Freelance journalist Melanie Buer was among the plaintiffs, all of whom were detained in a police kettle during a July 2020 protest. Buer was shoved and detained for more than two hours by officers who doubted the legitimacy of her press badge.

In exchange for the plaintiffs waiving any claim for monetary damages, the Omaha Police Department agreed to tighten restrictions on the use of chemical and crowd-control weapons and produce an annual report on their use; the city in turn agreed to rewrite the two ordinances — obstructing public roadways and refusal to disperse — used to justify the mass arrests. The settlement has a two-year term and states that the city and police department bear the burden of demonstrating their compliance with the agreement.

Buer told the Tracker she was grateful to be part of the suit and believed her participation lent legitimacy to the complaint.

“When you have so little in your toolbox to hold authorities or institutions accountable, sometimes it is useful to use the legal system in this way,” Buer said.

Osterreicher said that while the goal is policy change that prevents similar abuses from happening in the future, more often than not the cases are resolved through a financial settlement.

“State actors are more than willing to throw money at things and try to get people to go away than to actually be open to effectuating real change in terms of equitable relief,” Osterreicher said.

Matt Topic, a media law attorney based in Chicago, told the Tracker that in some cases, monetary settlements can actually be equally if not more effective than agreements that focus on injunctive relief. Topic represented two journalists assaulted during 2020 protests in the city, both of whom reached monetary settlements with the city.

“You can do an injunction that is supposed to stop [the police] from doing something, but they already disregard their legal obligations,” Topic said. “Sometimes the more effective approach is to bury the police department in individual plaintiff damages cases for every person who was abused at a protest, so that then you have a better chance of incentivizing them to actually reign in some of these police officers at these protests.”

Eugene Weekly reporter Henry Houston filed a lawsuit against the city shortly after he was targeted with a tear gas canister at a protest in Eugene, Oregon, on May 31, 2020. He reached a settlement for $45,000, though he had hoped he could “force some policy changes,” Houston told the Tracker at the time.

“I took [the money] because although it’s not concrete change, it could influence change just as a speeding ticket could change driver behavior,” Houston said.

The protest fallout continues

With nearly 50 journalists involved in more than two dozen BLM protest-related lawsuits across 14 cities so far, it will be years before the fallout settles.

At least two reporters only recently filed, waiting more than a year after their arrests while covering Black Lives Matter protests.

Steven Monacelli, who was arrested in a police kettle in June 2020 while covering Dallas protests against police brutality, filed in October 2021.

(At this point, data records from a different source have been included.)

(* ===== verification/AccountRegistry.v ===== *)
(** * The registry of saved ChatGPT accounts

    Models [login/src/auth/account_registry.rs]: the file [accounts.json] next
    to [auth.json], with the operations that add, refresh, list, remove, switch
    to and rotate between saved accounts.  Outside the repository are
    serde_json's text for the file and Unicode lower-casing
    ([RegistrySerde]). *)
From S2P Require Import Prelude Str Io TokenData AuthStorage.
Import TokenData AuthStorage.

Module AccountRegistry.

Definition ACCOUNTS_FILE_NAME : str := lit "accounts.json".
Definition ACCOUNTS_FILE_VERSION : N := 1.

Record SavedChatgptAccount : Type := {
  id : str;
  label : str;
  saved_account_id : option str;
  saved_email : option str;
  added_at : Z;
  auth : AuthDotJson;
}.

#[export] Instance SavedChatgptAccount_eq_dec : EqDecision SavedChatgptAccount.
Proof. solve_decision. Defined.

Record SavedChatgptAccountsFile : Type := {
  version : N;
  accounts : list SavedChatgptAccount;
}.

Definition SavedChatgptAccountsFile_default : SavedChatgptAccountsFile :=
  {| version := ACCOUNTS_FILE_VERSION; accounts := [] |}.

(** serde_json's text for the registry file, and [str::to_lowercase]. *)
Class RegistrySerde : Type := {
  accounts_to_json : SavedChatgptAccountsFile → str;
  accounts_from_json : str → str + SavedChatgptAccountsFile;
  to_lowercase : str → str;
}.

Definition accounts_file (codex_home : str) : str := path_join codex_home ACCOUNTS_FILE_NAME.

Section WithSerde.
Context `{AuthSerde, RegistrySerde}.

Definition load_accounts_file (codex_home : str) : M SavedChatgptAccountsFile :=
  let path := accounts_file codex_home in
  contents ← try (read_to_string path);
  match contents with
  | inl err =>
      if bool_decide (kind err = NotFound) then mret SavedChatgptAccountsFile_default else throw err
  | inr contents =>
      match accounts_from_json contents with
      | inl err => throw (other (lit "failed to parse " ++ path ++ lit " as JSON: " ++ err))
      | inr parsed =>
          if (version parsed =? 0)%N
          then mret {| version := ACCOUNTS_FILE_VERSION; accounts := accounts parsed |}
          else mret parsed
      end
  end.

Definition save_accounts_file (codex_home : str) (file : SavedChatgptAccountsFile) : M unit :=
  write_truncated (accounts_file codex_home) (accounts_to_json file).

Definition account_metadata (a : AuthDotJson) : option str * option str :=
  let account_id :=
    match tokens a ≫= account_id with
    | Some i => Some i
    | None => t ← tokens a; chatgpt_account_id (id_token t)
    end in
  let email := t ← tokens a; email (id_token t) in
  (account_id, email).

Definition account_label (a : AuthDotJson) : str :=
  match account_metadata a with
  | (Some account_id, Some email) => email ++ lit " (" ++ account_id ++ lit ")"
  | (None, Some email) => email
  | (Some account_id, None) => lit "workspace " ++ account_id
  | (None, None) => lit "ChatGPT account"
  end.

Definition account_registry_id_for_auth (a : AuthDotJson) : option str :=
  t ← tokens a;
  match (match account_id t with Some i => Some i | None => chatgpt_account_id (id_token t) end) with
  | Some i => Some (lit "account:" ++ i)
  | None =>
      match chatgpt_user_id (id_token t) with
      | Some user_id => Some (lit "user:" ++ user_id)
      | None => (λ e, lit "email:" ++ to_lowercase e) <$> email (id_token t)
      end
  end.

Definition list_saved_chatgpt_accounts (codex_home : str) : M (list SavedChatgptAccount) :=
  file ← load_accounts_file codex_home;
  mret (accounts file).

(** [iter_mut().find(|e| e.id == id)] and an assignment through it. *)
Fixpoint update_first (key : str) (f : SavedChatgptAccount → SavedChatgptAccount)
    (l : list SavedChatgptAccount) : list SavedChatgptAccount :=
  match l with
  | [] => []
  | e :: l => if bool_decide (id e = key) then f e :: l else e :: update_first key f l
  end.

Definition find_id (key : str) (l : list SavedChatgptAccount) : option SavedChatgptAccount :=
  List.find (λ e, bool_decide (id e = key)) l.

Definition upsert_saved_chatgpt_account (codex_home : str) (a : AuthDotJson)
    : M SavedChatgptAccount :=
  if bool_decide (resolved_mode a = ApiKey)
  then throw (other (lit "cannot store API key auth in ChatGPT accounts registry"))
  else
    match account_registry_id_for_auth a with
    | None => throw (other (lit "could not infer a stable account id from current auth tokens"))
    | Some key =>
        file ← load_accounts_file codex_home;
        now ← get_now;
        let '(account_id, email) := account_metadata a in
        let entry := {| id := key; label := account_label a; saved_account_id := account_id;
                        saved_email := email; added_at := now; auth := a |} in
        let '(entry, accounts) :=
          match find_id key (accounts file) with
          | Some existing =>
              let entry := {| id := key; label := account_label a; saved_account_id := account_id;
                              saved_email := email; added_at := added_at existing; auth := a |} in
              (entry, update_first key (λ _, entry) (accounts file))
          | None => (entry, accounts file ++ [entry])
          end in
        _ ← save_accounts_file codex_home {| version := version file; accounts := accounts |};
        mret entry
    end.

Definition update_saved_chatgpt_account_if_exists (codex_home : str) (a : AuthDotJson) : M bool :=
  if bool_decide (resolved_mode a = ApiKey) then mret false
  else
    match account_registry_id_for_auth a with
    | None => mret false
    | Some key =>
        file ← load_accounts_file codex_home;
        match find_id key (accounts file) with
        | None => mret false
        | Some _ =>
            let '(account_id, email) := account_metadata a in
            let refresh existing :=
              {| id := id existing; label := account_label a; saved_account_id := account_id;
                 saved_email := email; added_at := added_at existing; auth := a |} in
            _ ← save_accounts_file codex_home
                  {| version := version file; accounts := update_first key refresh (accounts file) |};
            mret true
        end
    end.

(** [save_auth] and [load_auth_dot_json] of [manager.rs]. *)
Definition save_auth (codex_home : str) (a : AuthDotJson) (mode : AuthCredentialsStoreMode) : M unit :=
  save (create_auth_storage codex_home mode) a.
Definition load_auth_dot_json (codex_home : str) (mode : AuthCredentialsStoreMode)
    : M (option AuthDotJson) :=
  load (create_auth_storage codex_home mode).

Definition upsert_active_chatgpt_account (codex_home : str) (mode : AuthCredentialsStoreMode)
    : M (option SavedChatgptAccount) :=
  a ← load_auth_dot_json codex_home mode;
  match a with
  | None => mret None
  | Some a =>
      if bool_decide (resolved_mode a = ApiKey) then mret None
      else entry ← upsert_saved_chatgpt_account codex_home a; mret (Some entry)
  end.

Definition current_saved_chatgpt_account_id (codex_home : str) (mode : AuthCredentialsStoreMode)
    : M (option str) :=
  a ← load_auth_dot_json codex_home mode;
  match a with
  | None => mret None
  | Some a => mret (account_registry_id_for_auth a)
  end.

Definition remove_saved_chatgpt_account (codex_home : str) (account_id : str) : M bool :=
  file ← load_accounts_file codex_home;
  let previous_len := length (accounts file) in
  let accounts := filter (λ e, id e ≠ account_id) (accounts file) in
  if length accounts =? previous_len then mret false
  else
    _ ← save_accounts_file codex_home {| version := version file; accounts := accounts |};
    mret true.

Definition switch_active_chatgpt_account (codex_home : str) (mode : AuthCredentialsStoreMode)
    (account_id : str) : M SavedChatgptAccount :=
  file ← load_accounts_file codex_home;
  match find_id account_id (accounts file) with
  | None =>
      throw {| kind := NotFound; message := lit "saved account not found: " ++ account_id |}
  | Some entry =>
      _ ← save_auth codex_home (auth entry) mode;
      mret entry
  end.

(** Whether rotation may pick an entry. *)
Definition eligible (exhausted : gset str) (current_id : option str) (e : SavedChatgptAccount) : bool :=
  if bool_decide (id e ∈ exhausted) then false
  else match current_id with
       | Some current_id => bool_decide (id e ≠ current_id)
       | None => true
       end.

Definition rotate_to_next_saved_chatgpt_account (codex_home : str)
    (mode : AuthCredentialsStoreMode) (exhausted_account_ids : gset str)
    : M (option SavedChatgptAccount) :=
  file ← load_accounts_file codex_home;
  if bool_decide (accounts file = []) then mret None
  else
    current_id ← current_saved_chatgpt_account_id codex_home mode;
    match List.find (eligible exhausted_account_ids current_id) (accounts file) with
    | Some entry =>
        _ ← save_auth codex_home (auth entry) mode;
        mret (Some entry)
    | None => mret None
    end.
End WithSerde.
End AccountRegistry.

Pablo Unzueta, a student and freelance photojournalist based in Los Angeles, also filed his suit in October following his arrest in September 2020, during which officers roughly grabbed him, threw his camera to the ground and tightened his handcuffs until he lost all feeling in his hands. The deputies also seized his camera and cell phone for multiple months and have claimed that Unzueta’s SD memory card was “lost” while the camera was in custody.

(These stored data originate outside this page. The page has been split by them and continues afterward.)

Lemma permanent_failure_latched_witness :
  let s' := (refresh_token_from_authority sample_home false File refused_mgr).1 in
  refresh_token_from_authority sample_home false File s' = (s', Err (Permanent refused))
  ∧ ∀ b, auths_equal_for_refresh (cached s') b = false →
         permanent_refresh_failure (set_cached_auth b s').1 = None.
Proof.
  intros s'. apply (permanent_failure_latched sample_home false File refused_mgr s' refused). done.
Defined.

Lemma logout_forgets_witness :
  ∃ s' b, logout_manager sample_home false File (sample_mgr name_a) = (s', Ok b) ∧ cached s' = None
          ∧ load_auth sample_home false File (world s') = (world s', Ok None).
Proof. apply (logout_forgets sample_home File (sample_mgr name_a)). by split; [intros p|]. Defined.

Lemma sample_load_auth :
  load_auth sample_home true File (sample_world name_a)
  = (sample_world name_a, Ok (Some (AuthChatgpt (sample_login name_a) (sample_home, File)))).
Proof.
  assert (read_codex_api_key_from_env (sample_world name_a) = (sample_world name_a, Ok None)) as Henv by done.
  assert (load (create_auth_storage sample_home Ephemeral) (sample_world name_a)
    = (sample_world name_a, Ok None)) as Heph by done.
  unfold load_auth. cbv beta iota. erewrite io_step by exact Henv. cbv beta iota.
  erewrite io_step by exact Heph. cbv beta iota. rewrite bool_decide_eq_false_2 by done. by erewrite io_step by exact sample_load_a.
Qed.

Lemma enforce_login_restrictions_sound_witness :
  ∃ w' r,
    enforce_login_restrictions {| config_codex_home := sample_home; config_store_mode := File;
      forced_login_method := Some ForceChatgpt; config_forced_workspace_id := Some name_b |}
      (sample_world name_a) = (w', r)
    ∧ (∃ e, r = Err e) ∧ load_auth sample_home false File w' = (w', Ok None).
Proof.
  destruct (enforce_login_restrictions {| config_codex_home := sample_home; config_store_mode := File;
    forced_login_method := Some ForceChatgpt; config_forced_workspace_id := Some name_b |}
    (sample_world name_a)) as [w' r] eqn:Hrun.
  exists w', r. split; [done|].
  pose proof (enforce_login_restrictions_sound sample_home File (sample_world name_a)
    (Some (AuthChatgpt (sample_login name_a) (sample_home, File))) ltac:(by split; [intros p|])
    sample_load_auth (Some ForceChatgpt) (Some name_b) w' r Hrun) as [_ Hno].
  apply Hno. intros [_ Hws]. destruct (Hws name_b eq_refl) as (t&[= <-]&_&[=]).
Defined.

Lemma refresh_mixes_accounts_witness :
  ∃ s' b', refresh_token_from_authority sample_home false File (sample_mgr name_b) = (s', Ok ())
    ∧ cached s' = Some (AuthChatgpt b' (sample_home, File))
    ∧ account_id <$> tokens b' = Some (Some name_b)
    ∧ access_token <$> tokens b' = Some (lit "fresh").
Proof.
  eapply (refresh_mixes_accounts sample_home (sample_mgr name_b) (sample_login name_a)
    (sample_tokens name_a) (sample_login name_b) (sample_tokens name_b) []);
    [by intros p|done|done|done|done|apply sample_load_b|done|done|apply sample_b_consistent
    |done|done|done|done].
Defined.

Lemma sampling_ends_without_usage_limits_witness :
  is_Some (run_sampling_request (Output:=nat) sample_home false File sample_home File 3 false (λ _, [])
    (λ n s, (s, if n =? 5 then inr 7 else inl (Stream [] None))) 8 (sample_mgr name_a) true).
Proof.
  apply (sampling_ends_without_usage_limits (Output:=nat) sample_home false File sample_home File 3 false (λ _, [])
    (λ n s, (s, if n =? 5 then inr 7 else inl (Stream [] None)))).
  intros n s e. simpl. destruct (n =? 5); [done|]. by intros [= <-].
Defined.

Lemma usage_limit_bounces_witness :
  run_sampling_request (Output:=unit) sample_home false File sample_home File 3 false (λ _, [])
    (λ n s, (s, inl (UsageLimitReached false))) 1000 (sample_mgr name_a) true = None.
Proof.
  apply (usage_limit_bounces (Output:=unit) sample_home File 3 false (λ _, [])
    (λ n s, (s, inl (UsageLimitReached false))) ltac:(done) [key_a; key_b] false); [done| |].
  - exists key_a, key_b. split_and!; [by left|by right; left|done].
  - exists sample_accounts, (sample_entry name_a).
    split_and!; [apply sample_ready|done|by left| |done|apply sample_load_a|set_solver].
    repeat constructor; [exists name_a|exists name_b]; (split; [done|]);
      by apply (bool_decide_unpack (_ ∉ [key_a; key_b])).
Defined.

Unzueta’s attorneys are now in the final stages of settlement discussions with the city, which he said is a relief.

“It takes an emotional toll on you,” Unzueta said. “It was an important part of recognizing that what happened to me was real and it was serious.”

Unzueta told the Tracker that he was afraid to file the lawsuit at first, fearing retaliation from the Los Angeles County Sheriff’s Department, but decided to move forward in order to hold the officers accountable.

“I see my situation as a raindrop in this bucket, so maybe the more claims and lawsuits [law enforcement] get, the more they’ll start reassessing the way they treat the media.”